The Cult of Beauty: the Aesthetic Movement 1860-1900, V&A Museum, London
Cahal Milmo is the chief reporter of The Independent and has been with the paper since 2000. He was born in London and previously worked at the Press Association news agency. He has reported on assignment at home and abroad, including Rwanda, Sudan and Burkina Faso, the phone hacking scandal and the London Olympics. In his spare time he is a keen runner and cyclist, and keeps an allotment.
Friday 08 April 2011
What should make the curve of a brow, or the cherry flush of a lip, beautiful? Why are peacocks' feathers, rich in delicate texture and iridescent colour so unlikely, so pointlessly extravagant? What can we learn from contemplating such things? The Cult of Beauty at the V&A explores "the Aesthetic Movement" in Britain, an umbrella term for groups of individuals working across the various artforms at the end part of the 19th century, who believed in beauty for its own sake. As an exhibition it manages a critical recouping of rather unfashionable Victorian art, and also makes an intellectual, historical case for corralling together such figures as Dante Gabriel Rossetti, James McNeill Whistler, Oscar Wilde, Aubrey Beardsley and William Morris.

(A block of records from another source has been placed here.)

(* ===== verification/Routing.v ===== *)
(** * Devices and packets of the client ([client/routing.c])

    Announcements create the devices in sight and keep them alive, devices not
    heard of for two seconds are removed, reports update the cached registers
    and become events of the subscribed handlers. An event packet is sent
    several times: the counter in its command tells the first copy. *)
From stdpp Require Import sets.
From S2P Require Import Prelude Frame Util Iface Registers Opipe TxRx Services Client Rolemgr.

Definition EXPIRES_USEC : Z := 2000 * 1000.

(** [memcmp] of two identifiers is negative. *)
Definition id_lt (a b : Z) : bool := strcmp_lt (le_bytes 8 a) (le_bytes 8 b).

Section Routing.
Context `{JdSpec} `{AnnounceSpec} `{Heap}.
(** [jd_device_id()] *)
Context (self : Z).

(** ** Devices *)

(** The own device first, the others in the order of [memcmp]. *)
Definition fits_at (existing : option device) (fresh : device) : bool :=
  match existing with
  | None => true
  | Some e => (device_identifier fresh =? self)
              || (negb (device_identifier e =? self) && id_lt (device_identifier fresh) (device_identifier e))
  end.

Fixpoint insert_device (d : device) (ds : list device) : list device :=
  match ds with
  | [] => [d]
  | x :: ds => if fits_at (Some x) d then d :: x :: ds else x :: insert_device d ds
  end.

(** The services that an announcement of [n] words lists, from number [i]. *)
Fixpoint announced (n : nat) (data : list Z) (i : Z) : list service :=
  match n with
  | O => []
  | S n => {| service_class := if i =? 0 then 0 else get32 data (4 * i); service_index := u8 i; sv_flags := 0 |}
           :: announced n data (i + 1)
  end.

Definition new_device (now p : Z) (announce : list Z) : device :=
  let data := drop 16 announce in
  let n := Z.shiftr (p_service_size announce) 2 in
  {| d_ptr := p; device_identifier := f_device_identifier announce; num_services := u8 n;
     event_counter := 0xff; dev_announce_flags := Z.land (get32 data 0) 0xffff;
     short_id := jd_device_short_id (f_device_identifier announce); expires := u32 (now + EXPIRES_USEC);
     services := announced (Z.to_nat n) data 0; queries := [] |}.

(** The result is the address of the device. *)
Definition jd_device_alloc (now : Z) (announce : list Z) (c : client) : outcome (Z * client) :=
  let p := jd_alloc (live_blocks c) in
  let c := set_devices c (insert_device (new_device now p announce) (jd_devices c)) in
  c ← jd_client_emit_event c (EvDeviceCreated p announce);
  Ret (p, c).

(** Values of more than four bytes have a buffer. *)
Definition q_has_buffer (q : query) : bool := resp_size q >? JD_REGISTER_QUERY_MAX_INLINE.

(** The queries that stay, and how many buffers are freed. *)
Definition jd_device_clear_queries (qs : list query) (service_idx : Z) : list query * Z :=
  let goes (q : query) := (service_idx =? 0xff) || (q_service_index q =? service_idx) in
  (filter (fun q => goes q = false) qs, zlen (filter (fun q => goes q && q_has_buffer q = true) qs)).

(** [d] is no longer in the list. *)
Definition jd_device_free (d : device) (c : client) : outcome client :=
  c ← EVENT_LEAVE c;
  c ← rolemgr_device_destroyed c (d_ptr d);
  c ← EVENT_ENTER c;
  c ← jd_client_emit_event c (EvDeviceDestroyed (d_ptr d));
  Ret (set_buffers c (reg_buffers c - snd (jd_device_clear_queries (queries d) 0xff))).

Fixpoint jd_device_unlink (p : Z) (ds : list device) : list device :=
  match ds with
  | [] => []
  | d :: ds => if d_ptr d =? p then ds else d :: jd_device_unlink p ds
  end.

(** [while (jd_devices && in_past(jd_devices->_expires))] *)
Fixpoint gc_head (fuel : nat) (now : Z) (c : client) : outcome client :=
  match fuel with
  | O => OutOfFuel
  | S fuel =>
      match jd_devices c with
      | d :: ds =>
          if in_past now (expires d) then
            c ← jd_device_free d (set_devices c ds);
            gc_head fuel now c
          else Ret c
      | [] => Ret c
      end
  end.

(** [for (p = jd_devices; p && p->next; p = p->next)]; [p] is the device
    number [i] of the list. *)
Fixpoint gc_tail (fuel : nat) (now : Z) (i : nat) (c : client) : outcome client :=
  match fuel with
  | O => OutOfFuel
  | S fuel =>
      match jd_devices c !! S i with
      | Some q =>
          c ← (if in_past now (expires q)
               then jd_device_free q (set_devices c (delete (S i) (jd_devices c))) else Ret c);
          gc_tail fuel now (S i) c
      | None => Ret c
      end
  end.

Definition jd_device_gc (now : Z) (c : client) : outcome client :=
  c ← gc_head (S (length (jd_devices c))) now c;
  gc_tail (S (length (jd_devices c))) now 0 c.

Definition jd_client_process (now : Z) (c : client) : outcome client :=
  c ← EVENT_ENTER c;
  let '(due, ng) := jd_should_sample now (next_gc c) (300 * 1000) in
  let c := set_next_gc c ng in
  c ← (if due then jd_device_gc now c else Ret c);
  c ← jd_client_emit_event c EvProcess;
  EVENT_LEAVE c.

(** ** Registers *)

Definition q_matches (idx code : Z) (q : query) : Prop :=
  reg_code q = code /\ Z.land (q_service_index q) JD_SERVICE_INDEX_MASK = idx.
#[export] Instance q_matches_dec idx code q : Decision (q_matches idx code q).
Proof. unfold q_matches. apply _. Defined.

(** The number of the query in its device's list. *)
Definition jd_service_query_lookup (c : client) (s : sptr) (code : Z) : option (nat * query) :=
  match device_at c (jd_service_parent s) with
  | Some d => list_find (q_matches (snd s) code) (queries d)
  | None => None
  end.

Definition upd_query (c : client) (s : sptr) (i : nat) (f : query -> query) : client :=
  upd_device c (jd_service_parent s) (fun d => set_queries d (alter f i (queries d))).

Definition q_not_implemented (q : query) : query :=
  {| reg_code := reg_code q; q_service_index := Z.lor (q_service_index q) 0x80; resp_size := resp_size q;
     last_query_ms := last_query_ms q; q_data := q_data q |}.
Definition q_set_value (size : Z) (data : list Z) (q : query) : query :=
  {| reg_code := reg_code q; q_service_index := q_service_index q; resp_size := size;
     last_query_ms := last_query_ms q; q_data := data |}.
Definition q_set_last (ms : Z) (q : query) : query :=
  {| reg_code := reg_code q; q_service_index := q_service_index q; resp_size := resp_size q;
     last_query_ms := ms; q_data := q_data q |}.

Definition handle_not_implemented (s : sptr) (pkt : list Z) (c : client) : outcome client :=
  let cmd := get16 (drop 16 pkt) 0 in
  if JD_IS_GET cmd then
    match jd_service_query_lookup c s (JD_REG_CODE cmd) with
    | Some (i, q) =>
        if negb (jd_register_not_implemented q) then
          let c := upd_query c s i q_not_implemented in
          jd_client_emit_event c (EvServiceRegisterNotImplemented s (q_not_implemented q))
        else Ret c
    | None => Ret c
    end
  else Ret c.

(** A new value: the buffer of the old one is freed only when the new one
    needs a buffer of another size. *)
Definition handle_value (s : sptr) (pkt : list Z) (c : client) : outcome client :=
  match jd_service_query_lookup c s (JD_REG_CODE (p_service_command pkt)) with
  | Some (i, q) =>
      let size := p_service_size pkt in
      let data := mread pkt 16 size in
      let chg := negb (resp_size q =? size) || negb (bool_decide (mread pkt 16 (resp_size q) = q_data q)) in
      let c := if (size >? JD_REGISTER_QUERY_MAX_INLINE) && negb (resp_size q =? size)
               then set_buffers c (reg_buffers c - zbool (q_has_buffer q) + 1) else c in
      let c := upd_query c s i (q_set_value size data) in
      if chg then jd_client_emit_event c (EvServiceRegisterChanged s (q_set_value size data q)) else Ret c
  | None => Ret c
  end.

Definition handle_register (s : sptr) (pkt : list Z) (c : client) : outcome client :=
  if (p_service_size pkt >=? 4) && (p_service_command pkt =? JD_CMD_COMMAND_NOT_IMPLEMENTED)
  then handle_not_implemented s pkt c
  else if JD_IS_GET (p_service_command pkt) then handle_value s pkt c
  else Ret c.

(** ** Packets *)

(** Whether an event with counter [pec] is a copy or ahead of a missed one, and
    the new value of [_event_counter]. *)
Definition event_filter (ctr pec : Z) : bool * Z :=
  let ec := if ctr =? 0xff then pec - 1 else ctr in
  let ec := ec + 1 in
  let ahead := Z.land (pec - ec) JD_CMD_EVENT_COUNTER_MASK in
  let behind := Z.land (ec - pec) JD_CMD_EVENT_COUNTER_MASK in
  if (ahead >? 0) && ((behind <? 60) || (ahead <? 5)) then (true, ctr) else (false, u8 pec).

Definition packet_event_counter (pkt : list Z) : Z :=
  Z.land (Z.shiftr (p_service_command pkt) JD_CMD_EVENT_COUNTER_SHIFT) JD_CMD_EVENT_COUNTER_MASK.

(** The announcement of device [dev], which is not [NULL]; the result is the
    device, which a reset replaces. *)
Definition handle_announce (now : Z) (pkt : list Z) (dev : Z) (c : client) : outcome (Z * client) :=
  match device_at c dev with
  | None => Panic
  | Some d =>
      let new_flags := get16 (drop 16 pkt) 0 in
      let steady := JD_CONTROL_ANNOUNCE_FLAGS_RESTART_COUNTER_STEADY in
      '(dev, c) ←
        (if negb (dev_announce_flags d =? new_flags) then
           if Z.land (dev_announce_flags d) steady >? Z.land new_flags steady then
             c ← jd_client_emit_event c (EvDeviceReset dev pkt);
             let c := set_devices c (jd_device_unlink dev (jd_devices c)) in
             c ← jd_device_free d c;
             jd_device_alloc now pkt c
           else Ret (dev, upd_device c dev (fun d => set_dev_flags d new_flags))
         else Ret (dev, c));
      Ret (dev, upd_device c dev (fun d => set_expires d (u32 (now + EXPIRES_USEC))))
  end.

(** A report of a service in sight: [true] for a repeated event. *)
Definition handle_report (dev : Z) (s : sptr) (pkt : list Z) (c : client) : outcome (bool * client) :=
  match device_at c dev with
  | None => Panic
  | Some d =>
      let '(repeated, ctr) :=
        if jd_is_event pkt then event_filter (event_counter d) (packet_event_counter pkt)
        else (false, event_counter d) in
      let c := upd_device c dev (fun d => set_event_counter d ctr) in
      c ← handle_register s pkt c;
      Ret (repeated, c)
  end.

The exhibition gets off to a rather languid start, infused with melancholy, and this is probably so that we will have some clue as to how this all ends. Our opener is a replica of bronze statue The Sluggard (1885) by Frederic Leighton, a male nude study of an athlete. Rather than the triumphalism usually associated with such a subject, the athlete throws his arms back as though in weary rapture, as though he were succumbing to the sensation of tiredness, laurel wreath at his ankles.
Leighton's Pavonia (1858) is an utterly beguiling painting of a sultry dark-haired woman looking over her shoulder, as peacock feathers fan about her hair. Leighton's painted faces, which appear several times throughout this exhibition, are always rendered in a way that is both beautifully soft and peach-like, while being cold and smooth as silk. Indeed, through this exhibition's paintings it's women – rows and rows of women – who dominate as subjects. Not that they're domineering: all kissed mouths, faces wan with mourning, hands delicately dropping flowers, bodies supine. Some, like Rossetti's are pictured in heavily symbolic scenes, while in Albert Moore's Reading Aloud (1883-4), some women, pictured in a sea of patterned fabrics, drapes, cushions and dresses, simply another part of a calming decorative landscape. Whistler's paintings hum and flutter with painterly energy, recalling the work of the Impressionist painters working simultaneously in France. His Arrangement in Grey and Black, No 2: Portrait of Thomas Carlyle (1887-3) is a throbbing, grey painting of a seated man in black, with his dark coat draped over his knee: the man is just a shape in space – colour and form. His paintings of women in white however, shimmer with a lightness of composition, tone and atmosphere.
At times, the ambition of breadth here crosses over into crushed and confusing. it's a rather crowded installation, and so the construction of various rooms for peering into and seeing furniture seems gimmicky, as do brightly coloured projections of some of the key motifs. While it's difficult to display poetry and books in a space, the sound of recorded poems being read occasionally disturbed the atmosphere.
An aesthetic sensibility can bestow the tantalising taste of moral and intellectual freedoms, it also develops a desire to own and possess. However, it's undeniable that spending time with such luxuriant imagery is a kind of sensual and intellectual freedom itself.